Saved entries
>>>

Lemma acquire_ok hs s v p : accounted hs (cheap s) → hs !! v = None →
  (∀ a, p = Some a → is_Some (cheap s !! a)) → Z.of_nat (size hs) + 1 < 2 ^ 64 →
  ∃ s', acquire p s = Ok s' ∧ accounted (<[v := p]> hs) (cheap s') ∧
    handles s' = handles s ∧ cnext s' = cnext s.
Proof.
  intros [Hc Hl] Hv Hp Hsz. destruct p as [a|].
  - destruct (Hp a eq_refl) as [c Ha]. destruct (Hc a c Ha) as [Hr Hpos].
    pose proof (refs_le hs a). unfold acquire. rewrite (deref_Some _ _ _ Ha). cbn [mbind res_bind].
    eexists. split_and!; [done| |done|done]. cbn [cheap]. split.
    + intros a' c' Ha'. rewrite refs_insert by done.
      apply lookup_insert_Some in Ha' as [[<- <-]|[Hne Ha']].
      * rewrite decide_True by done. cbn [ref_count]. split; [|lia].
        unfold u64. rewrite wrapU_small by lia. lia.
      * rewrite decide_False by congruence. destruct (Hc _ _ Ha'). split; lia.
    + intros v' a' Hv'. destruct (decide (a' = a)) as [->|]; [rewrite lookup_insert_eq; eauto|].
      rewrite lookup_insert_ne by done.
      apply lookup_insert_Some in Hv' as [[_ [=]]|[_ Hv']]; [congruence|eauto].
  - eexists. split_and!; [done| |done|done]. split.
    + intros a c Ha. rewrite refs_insert by done. rewrite decide_False by done.
      destruct (Hc a c Ha). split; lia.
    + intros v' a Hv'. apply lookup_insert_Some in Hv' as [[_ ?]|[_ ?]]; [done|eauto].
Qed.

Lemma release_ok hs s v p : accounted hs (cheap s) → hs !! v = Some p → handles s !! v = Some p →
  Z.of_nat (size hs) < 2 ^ 64 →
  ∃ s', release v s = Ok s' ∧ accounted (delete v hs) (cheap s') ∧ cnext s' = cnext s ∧
    (handles s' = handles s ∧ (∀ a, p = Some a → (1 < refs hs a)%nat) ∨
     handles s' = <[v := None]> (handles s) ∧ (∀ a, p = Some a → refs hs a = 1%nat)).
Proof.
  intros [Hc Hl] Hv Hhv Hsz. unfold release. rewrite Hhv. cbn [mbind res_bind].
  pose proof (λ a, refs_delete hs v p a Hv) as Hrd.
  assert (∀ v' a, delete v hs !! v' = Some (Some a) → is_Some (cheap s !! a)) as Hl'.
  { intros v' a Hv'. apply lookup_delete_Some in Hv' as [_ ?]. eauto. }
  destruct p as [a|].
  - destruct (Hl v a Hv) as [c Ha]. destruct (Hc a c Ha) as [Hr Hpos]. pose proof (refs_le hs a).
    rewrite (deref_Some _ _ _ Ha). cbn [mbind res_bind]. rewrite Hr.
    unfold u64. rewrite wrapU_small by lia. pose proof (Hrd a) as Hda.
    rewrite decide_True in Hda by done. case_decide as Hz.
    + eexists. split_and!; [done| |done|]; [|right; split; [done|]; intros ? [= <-]; lia].
      cbn [cheap]. split.
      * intros a' c' Ha'. apply lookup_delete_Some in Ha' as [Hne Ha'].
        destruct (Hc a' c' Ha'). specialize (Hrd a'). rewrite decide_False in Hrd by congruence.
        split; lia.
      * intros v' a' Hv'. rewrite lookup_delete_ne; [by eauto|]. intros <-.
        assert (0 < refs (delete v hs) a)%nat; [|lia]. rewrite (refs_delete _ v' (Some a)) by done.
        rewrite decide_True by done. lia.
    + eexists. split_and!; [done| |done|]; [|left; split; [done|]; intros ? [= <-]; lia].
      cbn [cheap]. split.
      * intros a' c' Ha'. apply lookup_insert_Some in Ha' as [[<- <-]|[Hne Ha']].
        { cbn [ref_count]. split; lia. }
        destruct (Hc a' c' Ha'). specialize (Hrd a'). rewrite decide_False in Hrd by congruence.
        split; lia.
      * intros v' a' Hv'. destruct (decide (a' = a)) as [->|]; [rewrite lookup_insert_eq; eauto|].
        rewrite lookup_insert_ne by done. eauto.
  - exists s. split_and!; [done| |done|left; split; [done|]; intros ? [=]].
    split; [|done]. intros a c Ha. destruct (Hc a c Ha). specialize (Hrd a).
    rewrite decide_False in Hrd by done. split; lia.
Qed.

Lemma refs_pos hs a : (0 < refs hs a)%nat → ∃ v, hs !! v = Some (Some a).
Proof.
  intros H. unfold refs in H. destruct (map_choose (filter (λ vp, vp.2 = Some a) hs)) as (v & p & Hp).
  { intros Heq. rewrite Heq, map_size_empty in H. lia. }
  apply map_lookup_filter_Some in Hp as [Hp Heq]. simpl in Heq. subst. eauto.
Qed.

(** The containers of [s'] are containers of [s] with the same contents. *)
Definition same_contents (s s' : containers) : Prop :=
  ∀ a c', cheap s' !! a = Some c' →
    ∃ c, cheap s !! a = Some c ∧ c_type c = c_type c' ∧ c_id c = c_id c'.

Lemma acquire_contents p s s' : acquire p s = Ok s' → same_contents s s'.
Proof.
  unfold acquire. intros H a c' Ha. destruct p as [b|]; [|simplify_eq; eauto].
  res_inv H. apply deref_Ok in Ha0 as (? & [= <-] & Hb). injection H as <-. cbn [cheap] in Ha.
  apply lookup_insert_Some in Ha as [[<- <-]|[_ ?]]; eauto.
Qed.

Lemma release_contents v s s' : release v s = Ok s' → same_contents s s'.
Proof.
  unfold release. intros H a c' Ha. res_inv H; simplify_eq; cbn [cheap] in *.
  all: repeat match goal with Hd : deref _ _ = Ok _ |- _ => apply deref_Ok in Hd as (? & [= <-] & Hd) end.
  all: try (apply lookup_delete_Some in Ha as [_ ?]); try (apply lookup_insert_Some in Ha as [[<- <-]|[_ ?]]).
  all: eauto.
Qed.

(** Memory is consistent: containers count the live objects that share them,
    and addresses not yet allocated are unused. *)
Record counted (s : containers) : Prop := {
  cnt_acc : accounted (handles s) (cheap s);
  cnt_fresh a : (cnext s ≤ a)%nat → cheap s !! a = None }.

Lemma same_fresh s s' n : same_contents s s' → (∀ a, (n ≤ a)%nat → cheap s !! a = None) →
  ∀ a, (n ≤ a)%nat → cheap s' !! a = None.
Proof.
  intros Hs Hf a Ha. destruct (cheap s' !! a) eqn:E; [|done].
  destruct (Hs _ _ E) as (? & Ha' & _). by rewrite Hf in Ha'.
Qed.

Lemma accounted_none hs h v : hs !! v = None → accounted hs h → accounted (<[v := None]> hs) h.
Proof.
  intros Hv [Hc Hl]. split.
  - intros a c Ha. rewrite refs_insert, decide_False by done. destruct (Hc a c Ha). split; lia.
  - intros v' a Hv'. apply lookup_insert_Some in Hv' as [[_ ?]|[_ ?]]; [done|eauto].
Qed.

Lemma alloc_accounted s v t i : accounted (handles s) (cheap s) →
  (∀ a, (cnext s ≤ a)%nat → cheap s !! a = None) → handles s !! v = None →
  accounted (<[v := Some (cnext s)]> (handles s)) (<[cnext s := mkContainer t i 1]> (cheap s)).
Proof.
  intros [Hc Hl] Hf Hv.
  assert (refs (handles s) (cnext s) = 0%nat) as Hz.
  { unfold refs. apply map_size_empty_iff, map_eq. intros v'. rewrite lookup_empty.
    apply map_lookup_filter_None. right. intros p Hp Hp'. simpl in Hp'. subst p.
    destruct (Hl _ _ Hp) as [c Hc']. rewrite Hf in Hc'; [done|lia]. }
  split.
  - intros a c Ha. rewrite refs_insert by done.
    apply lookup_insert_Some in Ha as [[<- <-]|[Hne Ha]].
    + rewrite decide_True, Hz by done. simpl. lia.
    + rewrite decide_False by congruence. destruct (Hc a c Ha). split; lia.
  - intros v' a Hv'. destruct (decide (a = cnext s)) as [->|]; [rewrite lookup_insert_eq; eauto|].
    rewrite lookup_insert_ne by done.
    apply lookup_insert_Some in Hv' as [[_ [=]]|[_ Hv']]; [congruence|eauto].
Qed.

Lemma assign_ok s v r : counted s → is_Some (handles s !! v) → is_Some (handles s !! r) →
  Z.of_nat (size (handles s)) + 1 < 2 ^ 64 →
  ∃ s' p, Node_assign v r s = Ok s' ∧ handles s' = <[v := p]> (handles s) ∧
    accounted (handles s') (cheap s') ∧ cnext s' = cnext s ∧ same_contents s s' ∧
    (v ≠ r → handles s !! r = Some p) ∧
    (v = r → p = None ∨ handles s !! r = Some p ∧ ∀ a, p = Some a → (1 < refs (handles s) a)%nat).
Proof.
  intros [Hacc Hf] [pv Hv] [pr Hr] Hsz.
  destruct (release_ok _ _ _ _ Hacc Hv Hv ltac:(lia)) as (s1 & Hs1 & Hacc1 & Hn1 & Hh1).
  assert (∃ p, get_handle r s1 = Ok p ∧ (v ≠ r → p = pr) ∧
     (v = r → p = None ∨ p = pr ∧ ∀ a, p = Some a → (1 < refs (handles s) a)%nat)) as (p & Hg & Hne & Heq).
  { unfold get_handle. destruct (decide (v = r)) as [<-|Hvr].
    - assert (pv = pr) as -> by congruence.
      destruct Hh1 as [[-> Hm]|[-> Hm]]; [rewrite Hv|rewrite lookup_insert_eq]; naive_solver.
    - assert (handles s1 !! r = Some pr) as ->; [|naive_solver].
      destruct Hh1 as [[-> _]|[-> _]]; [done|by rewrite lookup_insert_ne]. }
  destruct (acquire_ok (delete v (handles s)) (set_handle v p s1) v p Hacc1) as
    (s' & Hs' & Hacc' & Hh' & Hn').
  { apply lookup_delete_eq. }
  { intros a ->. cbn [set_handle cheap]. destruct (decide (v = r)) as [<-|Hvr].
    - destruct (Heq eq_refl) as [?|[<- Hm]]; [done|].
      destruct (refs_pos (delete v (handles s)) a) as [v' Hv'].
      { specialize (Hm a eq_refl). rewrite (refs_delete _ v (Some a)) in Hm by congruence.
        rewrite decide_True in Hm by done. lia. }
      by apply (acc_live _ _ Hacc1 v').
    - apply (acc_live _ _ Hacc1 r). rewrite lookup_delete_ne by done. by rewrite Hne. }
  { rewrite map_size_delete, Hv. lia. }
  assert (handles s' = <[v := p]> (handles s)) as Hhs.
  { rewrite Hh'. cbn [set_handle handles]. destruct Hh1 as [[-> _]|[-> _]]; [done|].
    apply insert_insert_eq. }
  exists s', p. split_and!.
  - unfold Node_assign. rewrite Hs1. cbn [mbind res_bind]. by rewrite Hg.
  - done.
  - rewrite Hhs. by rewrite insert_delete_eq in Hacc'.
  - by rewrite Hn'.
  - intros a c' Ha. destruct (acquire_contents _ _ _ Hs' a c' Ha) as (c1 & Hc1 & <- & <-).
    by apply (release_contents _ _ _ Hs1).
  - intros ?. by rewrite Hne.
  - intros <-. destruct (Heq eq_refl) as [|[-> ?]]; auto.
Qed.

<<<

=== WHAT IS BEING ASKED ===
The reply should consist solely of the lines above from the one that has "accounted (handles s')" through the one that has "assert (∃ p, get_handle", reproduced exactly.

=== EXERCISE RESPONSE ===
    accounted (handles s') (cheap s') ∧ cnext s' = cnext s ∧ same_contents s s' ∧
    (v ≠ r → handles s !! r = Some p) ∧
    (v = r → p = None ∨ handles s !! r = Some p ∧ ∀ a, p = Some a → (1 < refs (handles s) a)%nat).
Proof.
  intros [Hacc Hf] [pv Hv] [pr Hr] Hsz.
  destruct (release_ok _ _ _ _ Hacc Hv Hv ltac:(lia)) as (s1 & Hs1 & Hacc1 & Hn1 & Hh1).
  assert (∃ p, get_handle r s1 = Ok p ∧ (v ≠ r → p = pr) ∧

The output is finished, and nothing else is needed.